[Collected data]
· · · · ·

(** Second pass. *)
Lemma tag_pass_spec suffix :
  ∀ pos w tr fuel,
    drop pos items = suffix → (pos ≤ length items)%nat →
    only_clients_of t w0 w →
    (length suffix < fuel)%nat →
    match tag_pass fuel (mk_state w [key_at pos; VTable items; tag_object t] tr)
    with
    | Done _ L' =>
        stack L' = [VTable items; tag_object t] ∧ all_clients suffix ∧
        clients (tag_of L' t) =
          add_all (clients (tag_mem w t)) (valid_prefix suffix) ∧
        only_clients_of t w0 (mem L')
    | Raise e L' =>
        e = TypeError (-1) "Client" ∧ ¬ all_clients suffix ∧
        clients (tag_of L' t) =
          add_all (clients (tag_mem w t)) (valid_prefix suffix) ∧
        only_clients_of t w0 (mem L')
    | OutOfFuel => False
    end.
Proof.
  induction suffix as [|v rest IH]; intros pos w tr fuel Hdrop Hpos Hfr Hfuel;
    (destruct fuel as [|fuel]; [simpl in Hfuel; lia|]).
  - assert (items !! pos = None) as Hnone.
    { apply lookup_ge_None. apply (f_equal length) in Hdrop.
      rewrite length_drop in Hdrop. simpl in Hdrop. lia. }
    simpl tag_pass. cbv delta [mbind M_bind] beta.
    rewrite lua_next_at, Hnone by done. simpl.
    split_and!; [done | constructor | done | done].
  - apply lookup_drop_head in Hdrop as [Hv Hrest].
    assert (S pos ≤ length items)%nat by (apply lookup_lt_Some in Hv; lia).
    simpl tag_pass. cbv delta [mbind M_bind] beta.
    rewrite lua_next_at, Hv by done. cbv beta iota.
    rewrite luaC_checkuclass_client.
    destruct (as_client v) as [c|] eqn:Hc.
    + cbv beta iota.
      change (lua_pushvalue 1
                (mk_state w [v; key_at (S pos); VTable items; tag_object t] tr))
        with (Done () (mk_state w
                [tag_object t; v; key_at (S pos); VTable items; tag_object t]
                tr)).
      cbv beta iota.
      destruct (client_array_has c (clients (tag_mem w t))) eqn:Hhas.
      * rewrite tag_client_again by done. cbv beta iota.
        change (lua_pop 1 (mk_state w [v; key_at (S pos); VTable items;
                                       tag_object t] tr))
          with (Done () (mk_state w [key_at (S pos); VTable items;
                                     tag_object t] tr)).
        cbv beta iota.
        specialize (IH (S pos) w tr fuel Hrest H Hfr
                      ltac:(simpl in Hfuel; lia)).
        simpl valid_prefix. rewrite Hc.
        assert (add_all (clients (tag_mem w t)) (c :: valid_prefix rest) =
                add_all (clients (tag_mem w t)) (valid_prefix rest)) as ->.
        { unfold add_all. simpl. unfold add_client at 2. by rewrite Hhas. }
        destruct (tag_pass fuel _) as [[] L'|e L'|]; [| |done].
        -- destruct IH as (? & ? & ? & ?). split_and!; try done.
           constructor; [by rewrite Hc | done].
        -- destruct IH as (? & Hn & ? & ?). split_and!; try done.
           intros Hall. apply Hn. by inversion Hall.
      * rewrite tag_client_new by done. cbv beta iota.
        match goal with |- context [lua_pop 1 (mk_state ?w' ?s ?tr')] =>
          change (lua_pop 1 (mk_state w' s tr'))
            with (Done () (mk_state w' (drop 1 s) tr'));
          specialize (IH (S pos) w' tr' fuel Hrest H)
        end.
        cbv beta iota. simpl drop.
        specialize (IH ltac:(eapply only_clients_of_trans;
                               [done | apply only_clients_of_tagged])
                      ltac:(simpl in Hfuel; lia)).
        rewrite clients_tagged_world in IH.
        simpl valid_prefix. rewrite Hc.
        assert (add_all (clients (tag_mem w t)) (c :: valid_prefix rest) =
                add_all (clients (tag_mem w t) ++ [c]) (valid_prefix rest))
          as ->.
        { unfold add_all. simpl. unfold add_client at 2. by rewrite Hhas. }
        destruct (tag_pass fuel _) as [[] L'|e L'|]; [| |done].
        -- destruct IH as (? & ? & ? & ?). split_and!; try done.
           constructor; [by rewrite Hc | done].
        -- destruct IH as (? & Hn & ? & ?). split_and!; try done.
           intros Hall. apply Hn. by inversion Hall.
    + simpl. rewrite Hc. split_and!; try done.
      intros Hall. inversion Hall as [|?? [? Hs] ?]; congruence.
Qed.

End passes.

(** ** The result table *)

Lemma push_clients_spec tab :
  ∀ acc s w tr,
    push_clients tab (Z.of_nat (length acc)) (mk_state w (VTable acc :: s) tr) =
      Done () (mk_state w (VTable (acc ++ (client_object <$> tab)) :: s) tr).
Proof.
  induction tab as [|c tab IH]; intros acc s w tr.
  - simpl. by rewrite app_nil_r.
  - simpl push_clients. mrun. unfold table_rawseti.
    rewrite Z.eqb_refl.
    replace (Z.of_nat (length acc) + 1) with (Z.of_nat (length (acc ++ [VUserdata "Client" c])))
      by (rewrite length_app; simpl; lia).
    rewrite IH, <- app_assoc. done.
Qed.

(** ** Reconciliation, list level *)

Lemma newcomers_agree s1 s2 rs :
  (∀ x, x ∈ rs → x ∈ s1 ↔ x ∈ s2) → newcomers s1 rs = newcomers s2 rs.
Proof.
  revert s1 s2. induction rs as [|r rs IH]; intros s1 s2 H; simpl; [done|].
  rewrite (bool_decide_ext (r ∈ s1) (r ∈ s2)) by (apply H; left).
  case_bool_decide.
  - apply IH. intros x Hx. apply H. by right.
  - f_equal. apply IH. intros x Hx. rewrite !elem_of_cons.
    rewrite (H x) by (by right). done.
Qed.

Lemma elem_of_newcomers x seen rs :
  x ∈ newcomers seen rs ↔ x ∈ rs ∧ x ∉ seen.
Proof.
  revert seen. induction rs as [|r rs IH]; intros seen; simpl.
  - rewrite elem_of_nil. tauto.
  - case_bool_decide as Hr.
    + rewrite IH, elem_of_cons. split; [tauto|].
      intros [[->|?] ?]; [done | tauto].
    + rewrite !elem_of_cons, IH, not_elem_of_cons.
      destruct (decide (x = r)) as [->|]; tauto.
Qed.

Lemma NoDup_newcomers seen rs : NoDup (newcomers seen rs).
Proof.
  revert seen. induction rs as [|r rs IH]; intros seen; simpl.
  - constructor.
  - case_bool_decide; [done|]. constructor; [|done].
    rewrite elem_of_newcomers, not_elem_of_cons. tauto.
Qed.

Lemma add_all_newcomers cs rs : add_all cs rs = cs ++ newcomers cs rs.
Proof.
  revert cs. induction rs as [|r rs IH]; intros cs; simpl.
  - by rewrite app_nil_r.
  - unfold add_all in *. simpl. unfold add_client at 2.
    rewrite client_array_has_spec. case_bool_decide as Hr; [done|].
    rewrite IH, <- app_assoc. simpl. do 2 f_equal.
    apply newcomers_agree. intros x _. rewrite elem_of_app, !elem_of_cons,
      elem_of_nil. tauto.
Qed.

Lemma add_all_reconciled C rs :
  add_all (filter (λ c, c ∈ rs) C) rs = reconciled C rs.
Proof.
  rewrite add_all_newcomers. unfold reconciled. f_equal.
  apply newcomers_agree. intros x Hx. rewrite list_elem_of_filter. tauto.
Qed.

Lemma elem_of_reconciled x C rs : x ∈ reconciled C rs ↔ x ∈ rs.
Proof.
  unfold reconciled.
  rewrite elem_of_app, list_elem_of_filter, elem_of_newcomers.
  destruct (decide (x ∈ C)); tauto.
Qed.

Lemma NoDup_reconciled C rs : NoDup C → NoDup (reconciled C rs).
Proof.
  intros HC. apply NoDup_app. split_and!.
  - by apply NoDup_filter.
  - intros x [_ Hx]%list_elem_of_filter [_ Hn]%elem_of_newcomers. done.
  - apply NoDup_newcomers.
Qed.

Lemma NoDup_add_all C rs : NoDup C → NoDup (add_all C rs).
Proof.
  intros HC. rewrite add_all_newcomers. apply NoDup_app. split_and!.
  - done.
  - by intros x Hx [_ Hn]%elem_of_newcomers.
  - apply NoDup_newcomers.
Qed.

(** ** [luaA_tag_clients] with a table argument *)

Lemma luaA_tag_clients_set t items w tr fuel :
  let C := clients (tag_mem w t) in
  let pre := valid_prefix items in
  (length C < fuel)%nat → (length items < fuel)%nat →
  match luaA_tag_clients fuel (mk_state w [VTable items; tag_object t] tr) with
  | Done n L' =>
      n = 1 ∧ all_clients items ∧
      clients (tag_of L' t) = add_all (filter (λ c, c ∈ pre) C) pre ∧
      stack L' = [VTable (client_object <$> clients (tag_of L' t));
                  VTable items; tag_object t] ∧
      only_clients_of t w (mem L')
  | Raise e L' =>
      e = TypeError (-1) "Client" ∧ ¬ all_clients items ∧
      clients (tag_of L' t) =
        (if decide (Forall (λ c, c ∈ pre) C) then add_all C pre else C) ∧
      only_clients_of t w (mem L')
  | OutOfFuel => False
  end.
Proof.
  intros C pre HC Hitems. subst C pre. unfold luaA_tag_clients.
  cbv delta [mbind M_bind] beta.
  change (luaC_checkuclass 1 "Tag" (mk_state w [VTable items; tag_object t] tr))
    with (Done t (mk_state w [VTable items; tag_object t] tr)).
  cbv beta iota.
  change (lua_gettop (mk_state w [VTable items; tag_object t] tr))
    with (Done 2 (mk_state w [VTable items; tag_object t] tr)).
  cbv beta iota.
  change (2 =? 2) with true. cbv beta iota.
  change (luaA_checktable 2 (mk_state w [VTable items; tag_object t] tr))
    with (Done () (mk_state w [VTable items; tag_object t] tr)).
  cbv beta iota.
  pose proof (untag_pass_spec t items w (clients (tag_mem w t)) [] w tr fuel fuel eq_refl
                ltac:(constructor) (only_clients_of_refl t w) HC Hitems) as H1.
  simpl length in H1. change (Z.of_nat 0) with 0 in H1.
  destruct (untag_pass fuel fuel t 0 _) as [[] [w1 s1 tr1]|e L1|]; [| |done].
  - destruct H1 as (Hs1 & Hc1 & Hfr1 & Hor). simpl in Hs1, Hc1, Hfr1.
    subst s1.
    change (lua_pushnil (mk_state w1 [VTable items; tag_object t] tr1))
      with (Done () (mk_state w1 [key_at 0; VTable items; tag_object t] tr1)).
    cbv beta iota.
    pose proof (tag_pass_spec t items w items 0 w1 tr1 fuel eq_refl
                  (Nat.le_0_l _) Hfr1 Hitems) as H2.
    unfold tag_of in Hc1. simpl in Hc1. rewrite Hc1 in H2.
    destruct (tag_pass fuel _) as [[] [w2 s2 tr2]|e L2|]; [| |done].
    + destruct H2 as (Hs2 & Hall & Hc2 & Hfr2). simpl in Hs2, Hfr2.
      unfold tag_of in Hc2. simpl in Hc2. subst s2.
      mrun. rewrite (push_clients_spec _ []). simpl.
      unfold tag_of. simpl. split_and!; done.
    + destruct H2 as (-> & Hnall & Hc2 & Hfr2). split_and!; try done.
      destruct Hor as [?|Hfor]; [done|].
      rewrite decide_True by done. rewrite Hc2. f_equal.
      clear -Hfor. induction (clients (tag_mem w t)) as [|c C IH]; [done|].
      inversion Hfor; subst. rewrite filter_cons_True by done.
      f_equal. by apply IH.
  - destruct H1 as (-> & Hm & _ & Hnall & Hnfor). unfold tag_of.
    rewrite Hm. split_and!; try done.
    + by rewrite decide_False by done.
    + apply only_clients_of_refl.
Qed.

(** ** Activation and selection: what each call does *)

Lemma foreach_workarea scrs w s tr :
  foreach scrs screen_update_workarea (mk_state w s tr) =
    Done () (mk_state w s (tr ++ (Call_screen_update_workarea <$> scrs))).
Proof.
  revert tr. induction scrs as [|x scrs IH]; intros tr; simpl.
  - by rewrite app_nil_r.
  - mrun. rewrite IH, <- app_assoc. done.
Qed.

Lemma activate_noop t w s tr :
  activated (tag_mem w t) = true →
  activate t (mk_state w s tr) = Done [] (mk_state w s tr).
Proof.
  intros H. unfold activate, lua_call, lunaL_setter_tag_activated.
  mrun. by rewrite H.
Qed.

Lemma activate_fresh t w s tr :
  activated (tag_mem w t) = false →
  activate t (mk_state w s tr) =
    Done [] (mk_state (activated_world t w) s
      (tr ++ [Call_ewmh_update_net_numbers_of_desktop;
              Call_ewmh_update_net_desktop_names;
              Signal (tag_object t) ":property.activated" []
                (activated_world t w)])).
Proof.
  intros H. unfold activate, lua_call, lunaL_setter_tag_activated.
  mrun. rewrite H. mrun. rewrite <- !app_assoc. reflexivity.
Qed.

Lemma deactivate_noop t w s tr :
  activated (tag_mem w t) = false →
  deactivate t (mk_state w s tr) = Done [] (mk_state w s tr).
Proof.
  intros H. unfold deactivate, lua_call, lunaL_setter_tag_activated.
  mrun. by rewrite H.
Qed.

Lemma deactivate_selected t w s tr :
  activated (tag_mem w t) = true → selected (tag_mem w t) = true →
  deactivate t (mk_state w s tr) =
    Done [] (mk_state
      (released_world t (deselected_world t (removed_world t w))) s
      (tr ++ [Signal (tag_object t) ":property.selected" []
                (deselected_world t (removed_world t w));
              Call_banning_need_update;
              Call_ewmh_update_net_numbers_of_desktop;
              Call_ewmh_update_net_desktop_names;
              Signal (tag_object t) ":property.activated" []
                (released_world t (deselected_world t (removed_world t w)))])).
Proof.
  intros Ha Hs. unfold deactivate, lua_call, lunaL_setter_tag_activated.
  destruct w as [m cs r [ts fc scs]]. simpl in Ha, Hs.
  mrun. rewrite Ha. mrun.
  unfold released_world, deselected_world, removed_world, registry_without.
  simpl. destruct (array_scan t ts 0); mrun;
    rewrite fn_lookup_alter; simpl; rewrite Hs; mrun;
    rewrite <- !app_assoc; reflexivity.
Qed.

Lemma deactivate_unselected t w s tr :
  activated (tag_mem w t) = true → selected (tag_mem w t) = false →
  deactivate t (mk_state w s tr) =
    Done [] (mk_state (released_world t (removed_world t w)) s
      (tr ++ [Call_ewmh_update_net_numbers_of_desktop;
              Call_ewmh_update_net_desktop_names;
              Signal (tag_object t) ":property.activated" []
                (released_world t (removed_world t w))])).
Proof.
  intros Ha Hs. unfold deactivate, lua_call, lunaL_setter_tag_activated.
  destruct w as [m cs r [ts fc scs]]. simpl in Ha, Hs.
  mrun. rewrite Ha. mrun.
  unfold released_world, deselected_world, removed_world, registry_without.
  simpl. destruct (array_scan t ts 0); mrun;
    rewrite fn_lookup_alter; simpl; rewrite Hs; mrun;
    rewrite <- !app_assoc; reflexivity.
Qed.

Lemma set_selected_noop t v w s tr :
  selected (tag_mem w t) = v →
  set_selected t v (mk_state w s tr) = Done [] (mk_state w s tr).
Proof.
  intros H. unfold set_selected, lua_call, lunaL_setter_tag_selected, tag_view.
  mrun. rewrite H. by destruct v.
Qed.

· · · · ·

Directions for this task: Write out exactly the lines above from the line with "Done () (mk_state w s" through the line with "(tr ++ [Signal", both of them included, and leave out all other lines.

Exercise solution:
    Done () (mk_state w s (tr ++ (Call_screen_update_workarea <$> scrs))).
Proof.
  revert tr. induction scrs as [|x scrs IH]; intros tr; simpl.
  - by rewrite app_nil_r.
  - mrun. rewrite IH, <- app_assoc. done.
Qed.

Lemma activate_noop t w s tr :
  activated (tag_mem w t) = true →
  activate t (mk_state w s tr) = Done [] (mk_state w s tr).
Proof.
  intros H. unfold activate, lua_call, lunaL_setter_tag_activated.
  mrun. by rewrite H.
Qed.

Lemma activate_fresh t w s tr :
  activated (tag_mem w t) = false →
  activate t (mk_state w s tr) =
    Done [] (mk_state (activated_world t w) s
      (tr ++ [Call_ewmh_update_net_numbers_of_desktop;
              Call_ewmh_update_net_desktop_names;
              Signal (tag_object t) ":property.activated" []
                (activated_world t w)])).
Proof.
  intros H. unfold activate, lua_call, lunaL_setter_tag_activated.
  mrun. rewrite H. mrun. rewrite <- !app_assoc. reflexivity.
Qed.

Lemma deactivate_noop t w s tr :
  activated (tag_mem w t) = false →
  deactivate t (mk_state w s tr) = Done [] (mk_state w s tr).
Proof.
  intros H. unfold deactivate, lua_call, lunaL_setter_tag_activated.
  mrun. by rewrite H.
Qed.

Lemma deactivate_selected t w s tr :
  activated (tag_mem w t) = true → selected (tag_mem w t) = true →
  deactivate t (mk_state w s tr) =
    Done [] (mk_state
      (released_world t (deselected_world t (removed_world t w))) s
      (tr ++ [Signal (tag_object t) ":property.selected" []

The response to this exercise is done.